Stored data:
##########
Lemma search_sound value name :
  search value = Some name ->
  exists pre body c,
    name = body +:+ String c EmptyString /\ body <> EmptyString /\
    Ascii.eqb c quote = false /\
    (value = pre +:+ name \/ value = pre +:+ name +:+ String quote EmptyString).
Proof.
  induction value as [|x value IH].
  - cbn. discriminate.
  - cbn [search].
    destruct (match_here (String x value)) as [cap|] eqn:Hm.
    + intros [= ->]. unfold match_here in Hm.
      destruct (literal_i _ _) as [rest|] eqn:Hl; [|discriminate].
      destruct (literal_i_sound _ _ _ Hl) as [pre Hpre]. rewrite Hpre.
      assert (Hcap : forall s, capture s = Some name ->
                exists body c,
                  name = body +:+ String c EmptyString /\ body <> EmptyString /\
                  Ascii.eqb c quote = false /\
                  (s = name \/ s = name +:+ String quote EmptyString))
        by (intros; now apply capture_sound).
      assert (Hfrom : forall s, capture s = Some name ->
                exists pre' body c,
                  name = body +:+ String c EmptyString /\ body <> EmptyString /\
                  Ascii.eqb c quote = false /\
                  (pre +:+ s = pre' +:+ name
                   \/ pre +:+ s = pre' +:+ name +:+ String quote EmptyString)).
      { intros s Hs. destruct (Hcap s Hs) as (body & c & Hn & Hb & Hc & Hv).
        exists pre, body, c. repeat split; try assumption.
        destruct Hv as [->| ->]; [now left | now right]. }
      unfold after_literal in Hm.
      destruct rest as [|q rest']; [now apply Hfrom|].
      destruct (Ascii.eqb q quote); [|now apply Hfrom].
      destruct (capture rest') as [cap'|] eqn:Hc'; [|now apply Hfrom].
      injection Hm as ->.
      destruct (Hcap rest' Hc') as (body & c & Hn & Hb & Hc & Hv).
      exists (pre +:+ String q EmptyString), body, c.
      repeat split; try assumption.
      rewrite !append_assoc, append_cons, append_empty.
      destruct Hv as [->| ->]; [now left | now right].
    + intros Hs. destruct (IH Hs) as (pre & body & c & Hn & Hb & Hc & Hv).
      exists (String x pre), body, c. repeat split; try assumption.
      rewrite !append_cons. destruct Hv as [->| ->]; [now left | now right].
Qed.

Lemma eqb_i_refl a : eqb_i a a = true.
Proof. unfold eqb_i. apply Ascii.eqb_refl. Qed.

Lemma literal_i_prefix lit rest : literal_i lit (lit +:+ rest) = Some rest.
Proof.
  induction lit as [|a lit IH]; [reflexivity|].
  rewrite append_cons. cbn [literal_i]. now rewrite eqb_i_refl.
Qed.

Lemma search_unfold s :
  search s
  = match match_here s with
    | Some cap => Some cap
    | None =>
        match s with
        | String _ s' => search s'
        | EmptyString => None
        end
    end.
Proof. destruct s; reflexivity. Qed.

(** A header that starts with the literal of the pattern. *)
Lemma header_with_literal rest cap :
  after_literal rest = Some cap ->
  httpHeaderToFileName (Some ("attachment; filename=" +:+ rest)) = Some cap.
Proof.
  intros H.
  change (httpHeaderToFileName (Some ("attachment; filename=" +:+ rest)))
    with (search ("attachment; filename=" +:+ rest)).
  rewrite search_unfold. unfold match_here.
  now rewrite literal_i_prefix, H.
Qed.

End FileNameFacts.

(** X3. A file name of at least two characters, free of quotation marks
    and line breaks, comes back from the header that carries it, with or
    without quotation marks around it. *)
Theorem httpHeaderToFileName_returns_the_name (name : string) :
  FileName.plain name = true ->
  (2 <= String.length name)%nat ->
  FileName.httpHeaderToFileName (Some ("attachment; filename=" +:+ name))
  = Some name /\
  FileName.httpHeaderToFileName
    (Some ("attachment; filename="
           +:+ String FileName.quote (name +:+ String FileName.quote EmptyString)))
  = Some name.
Proof.
  intros Hp Hlen.
  destruct name as [|x name]; [simpl in Hlen; lia|].
  destruct name as [|c name]; [simpl in Hlen; lia|].
  pose proof (plain_cons _ _ Hp) as (_ & Hq & _).
  split; apply header_with_literal.
  - unfold FileName.after_literal. rewrite Hq.
    apply capture_plain; [assumption | discriminate].
  - unfold FileName.after_literal.
    assert (Hqq : Ascii.eqb FileName.quote FileName.quote = true) by reflexivity.
    rewrite Hqq, append_cons.
    rewrite capture_quoted; [reflexivity | assumption | discriminate].
Qed.

Lemma httpHeaderToFileName_returns_the_name_witness :
  (FileName.plain "db-0.0.19.zip" = true /\
   (2 <= String.length "db-0.0.19.zip")%nat) /\
  FileName.httpHeaderToFileName
    (Some ("attachment; filename=" +:+ "db-0.0.19.zip"))
  = Some "db-0.0.19.zip" /\
  FileName.httpHeaderToFileName
    (Some ("attachment; filename="
           +:+ String FileName.quote
                 ("db-0.0.19.zip" +:+ String FileName.quote EmptyString)))
  = Some "db-0.0.19.zip".
Proof.
  split; [split; [reflexivity | simpl; lia]|].
  apply (httpHeaderToFileName_returns_the_name "db-0.0.19.zip");
    [reflexivity | simpl; lia].
Defined.
Lemma fsWrite_loop_resolves (inum c numb : Z) (buf : list byte) :
  0 <= c -> 0 <= numb -> c + numb < 2 ^ 31 ->
  forall (n : nat) (i btw bioOff bufOff : Z) (st st' : FS),
  0 <= bufOff -> 0 <= btw -> bufOff + btw = numb ->
  (0 < btw ->
   i = (c + bufOff) / BYTESPERBLOCK
   /\ (bioOff = BYTESPERBLOCK - (c + bufOff) mod BYTESPERBLOCK
       \/ (bioOff = 0 /\ (c + bufOff) mod BYTESPERBLOCK = 0))) ->
  (0 < btw -> (c + numb - 1) / BYTESPERBLOCK < i + Z.of_nat n) ->
  fsWrite_loop n inum buf i btw bioOff bufOff st = Ok tt st' ->
  exists added,
    trace st' = trace st ++ added
    /\ written_dbns added = resolved_dbns added
    /\ read_dbns added = resolved_dbns added
    /\ resolved_fbns added
       = seqZ i (if btw =? 0 then 0
                 else (c + numb - 1) / BYTESPERBLOCK - i + 1)
    /\ copied_bytes added = btw
    /\ length (written_dbns added) = length (resolved_fbns added).
Proof.
  intros Hc Hnumb Hmax.
  assert (Hdone : forall (st : FS) (i : Z),
    exists added,
      trace st = trace st ++ added
      /\ written_dbns added = resolved_dbns added
      /\ read_dbns added = resolved_dbns added
      /\ resolved_fbns added = seqZ i (if 0 =? 0 then 0 else
           (c + numb - 1) / BYTESPERBLOCK - i + 1)
      /\ copied_bytes added = 0
      /\ length (written_dbns added) = length (resolved_fbns added)).
  { intros st i. exists []. rewrite app_nil_r. repeat split; reflexivity. }
  induction n as [|n IH]; intros i btw bioOff bufOff st st'
    Hbo Hbtw Hsum Hinv Hfuel Hrun.
  - injection Hrun as <-.
    destruct (Z_lt_dec 0 btw) as [Hpos|Hzero].
    + exfalso. destruct (Hinv Hpos) as [Hi _]. specialize (Hfuel Hpos).
      assert ((c + bufOff) / BYTESPERBLOCK
              <= (c + numb - 1) / BYTESPERBLOCK)
        by (apply Z.div_le_mono; unfold BYTESPERBLOCK; lia).
      lia.
    + assert (btw = 0) by lia. subst btw. apply Hdone.
  - destruct (Z_lt_dec 0 btw) as [Hpos|Hzero].
    2:{ assert (btw = 0) by lia. subst btw. cbn [fsWrite_loop] in Hrun.
        injection Hrun as <-. apply Hdone. }
    destruct (Hinv Hpos) as [Hi Hoff]. specialize (Hfuel Hpos).
    rewrite (fsWrite_loop_step n inum buf c numb) in Hrun by assumption.
    destruct (block_bounds (c + bufOff) ltac:(lia)) as (Hd & Hm & Hdm).
    set (off := (c + bufOff) mod BYTESPERBLOCK) in *.
    set (w := Z.min btw (BYTESPERBLOCK - off)) in *.
    assert (Hw : 0 < w <= btw /\ w <= BYTESPERBLOCK - off) by lia.
    apply fsWrite_block_trace in Hrun as (dbn & st4 & Htr & Hrun).
    assert (Hlastblk : btw - w = 0 -> (c + numb - 1) / BYTESPERBLOCK = i).
    { intros Hz.
      assert (Hx : (c + numb - 1) / BYTESPERBLOCK = i
                   /\ (c + numb - 1) mod BYTESPERBLOCK = off + w - 1).
      { apply block_div_mod; unfold BYTESPERBLOCK in *; lia. }
      apply Hx. }
    apply IH in Hrun as (added & Htr' & Hwd & Hrd & Hfbns & Hcp & Hlen);
      try lia.
    + eexists. split; [rewrite Htr', Htr, <- app_assoc; reflexivity|].
      split;
        [rewrite written_dbns_app, resolved_dbns_app, Hwd; reflexivity|].
      split; [rewrite read_dbns_app, resolved_dbns_app, Hrd; reflexivity|].
      rewrite resolved_fbns_app, written_dbns_app, copied_bytes_app.
      rewrite Hcp, !length_app, Hlen.
      destruct (btw =? 0) eqn:Hb0; [lia|].
      split; [|split; [cbn; lia|reflexivity]].
      rewrite Hfbns.
      destruct (btw - w =? 0) eqn:Hrest.
      * rewrite Hlastblk by lia. rewrite (seqZ_cons i) by lia.
        cbn. f_equal. rewrite !seqZ_nil by lia. reflexivity.
      * rewrite (seqZ_cons i (_ - i + 1)).
        -- cbn. f_equal. f_equal; lia.
        -- assert ((c + bufOff) / BYTESPERBLOCK
                   <= (c + numb - 1) / BYTESPERBLOCK)
             by (apply Z.div_le_mono; unfold BYTESPERBLOCK; lia).
           lia.
    + intros Hmore.
      assert (Hnext : (c + (bufOff + w)) / BYTESPERBLOCK = i + 1
                      /\ (c + (bufOff + w)) mod BYTESPERBLOCK = 0).
      { apply block_div_mod; unfold BYTESPERBLOCK in *; lia. }
      destruct Hnext as [Hn1 Hn2]. split; [symmetry; exact Hn1|].
      right. split; [reflexivity|exact Hn2].
Qed.
(** X26. [process_dump] invents nothing.  Every line it writes is a line
    of the input that starts no chunk table, is not skipped and does not
    create the extension, or it is the COPY line of a chunk retargeted to a
    parent table that an INHERITS line of the input names; and it writes at
    most one line per line read. *)
Theorem process_dump_lines (lines : list str) :
  let out := process_dump table_create_regex inherits_regex copy_regex
               skip_regex lines in
  Forall (written_line table_create_regex inherits_regex copy_regex
            skip_regex lines) out
  /\ length out <= length lines.
Proof.
  cbv zeta. unfold process_dump.
  assert (H : forall todo st,
             (forall l, In l todo -> In l lines) ->
             dump_state_ok table_create_regex inherits_regex copy_regex
               skip_regex lines st ->
             dump_state_ok table_create_regex inherits_regex copy_regex
               skip_regex lines
               (fold_left (step table_create_regex inherits_regex copy_regex
                             skip_regex) todo st)
             /\ length (fout (fold_left (step table_create_regex
                                            inherits_regex copy_regex
                                            skip_regex) todo st))
                <= length (fout st) + length todo).
  { induction todo as [|line todo IH]; intros st Hsub Hst.
    - simpl. split; [exact Hst | lia].
    - cbn [fold_left].
      destruct (step_ok lines st line) as [Hst' Hlen];
        [apply Hsub; left; reflexivity | exact Hst |].
      destruct (IH _ (fun l Hl => Hsub l (or_intror Hl)) Hst') as [H1 H2].
      split; [exact H1 | simpl; lia]. }
  destruct (H lines {| chunk_map := []; inside_chunk_create := false;
                       current_chunk := None; buffer_chunk := [];
                       fout := [] |} (fun _ Hl => Hl))
    as [[Hout _] Hlen].
  { split; [constructor | intros k p []]. }
  split.
  - apply Forall_rev. exact Hout.
  - rewrite length_rev. simpl in Hlen. exact Hlen.
Qed.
##########
(Problem requirements):
Exactly and only the lines from the one containing "let out := process_dump" to the end of the entries above are to be written out.

(Answer box):
  let out := process_dump table_create_regex inherits_regex copy_regex
               skip_regex lines in
  Forall (written_line table_create_regex inherits_regex copy_regex
            skip_regex lines) out
  /\ length out <= length lines.
Proof.
  cbv zeta. unfold process_dump.
  assert (H : forall todo st,
             (forall l, In l todo -> In l lines) ->
             dump_state_ok table_create_regex inherits_regex copy_regex
               skip_regex lines st ->
             dump_state_ok table_create_regex inherits_regex copy_regex
               skip_regex lines
               (fold_left (step table_create_regex inherits_regex copy_regex
                             skip_regex) todo st)
             /\ length (fout (fold_left (step table_create_regex
                                            inherits_regex copy_regex
                                            skip_regex) todo st))
                <= length (fout st) + length todo).
  { induction todo as [|line todo IH]; intros st Hsub Hst.
    - simpl. split; [exact Hst | lia].
    - cbn [fold_left].
      destruct (step_ok lines st line) as [Hst' Hlen];
        [apply Hsub; left; reflexivity | exact Hst |].
      destruct (IH _ (fun l Hl => Hsub l (or_intror Hl)) Hst') as [H1 H2].
      split; [exact H1 | simpl; lia]. }
  destruct (H lines {| chunk_map := []; inside_chunk_create := false;
                       current_chunk := None; buffer_chunk := [];
                       fout := [] |} (fun _ Hl => Hl))
    as [[Hout _] Hlen].
  { split; [constructor | intros k p []]. }
  split.
  - apply Forall_rev. exact Hout.
  - rewrite length_rev. simpl in Hlen. exact Hlen.
Qed.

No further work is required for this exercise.